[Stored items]

--------------------

(* ===== verification/Notice.v ===== *)
(** [live/notice.rs]: what a notification of Live says, and the budget
    that caps how many go out. A [SystemTime] is a count of nanoseconds
    that can go back. *)
From S2P Require Import Prelude Utf8 Text Format Prefs Store News.

Definition NOTICES_PER_WALLET : nat := 3.
Definition MAX_TITLE_CHARS : nat := 64.
Definition APP_TITLE : string := "Gerfaut".
Definition MORE_TRANSACTIONS : string := "More transactions are coming in. Open Gerfaut to see them.".
Definition MORE_DROPPED : string :=
  "More pending payments are no longer coming. Open Gerfaut to see them.".
Definition MAX_DROPPED_HELD : nat := 64.
Definition BUDGET : Z := 20.
Definition BUDGET_WINDOW : Z := 60 * 1000000000.

Record Context := {
  names : gmap string string;
  ctx_unit : Unit;
  ctx_masked : bool;
  details : bool;
}.

Inductive NoticeKind := Transaction | NDropped.

#[export] Instance NoticeKind_eq_dec : EqDecision NoticeKind.
Proof. solve_decision. Defined.

Record NoticeId := { ni_wallet_id : string; ni_txid : string }.

(** The txid a transaction's payment was first announced under. *)
Definition payment (tx : LiveTx) : string := unwrap_or (lt_replaces tx) (lt_txid tx).

Definition notice_id (tx : LiveTx) : NoticeId :=
  {| ni_wallet_id := lt_wallet_id tx; ni_txid := payment tx |}.

Record Notice := {
  title : string;
  body : string;
  kind : NoticeKind;
  id : option NoticeId;
  n_wallet_id : option string;
}.

Record Held := {
  first : list LiveTx;
  more : Z;
  dropped : list LiveTx;
  dropped_more : Z;
}.

Definition default_held : Held := {| first := []; more := 0; dropped := []; dropped_more := 0 |}.

(** [v[at] = tx] and [v.remove(at)], the index in range. *)
Definition set_at {A} (at_ : nat) (x : A) (l : list A) : list A := take at_ l ++ x :: drop (S at_) l.
Definition remove_at {A} (at_ : nat) (l : list A) : list A := take at_ l ++ drop (S at_) l.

--------------------

Task goal – Which of the lines above mention the word "Open"? Pull those lines out.

Exercise response –
Definition MORE_TRANSACTIONS : string := "More transactions are coming in. Open Gerfaut to see them.".
  "More pending payments are no longer coming. Open Gerfaut to see them.".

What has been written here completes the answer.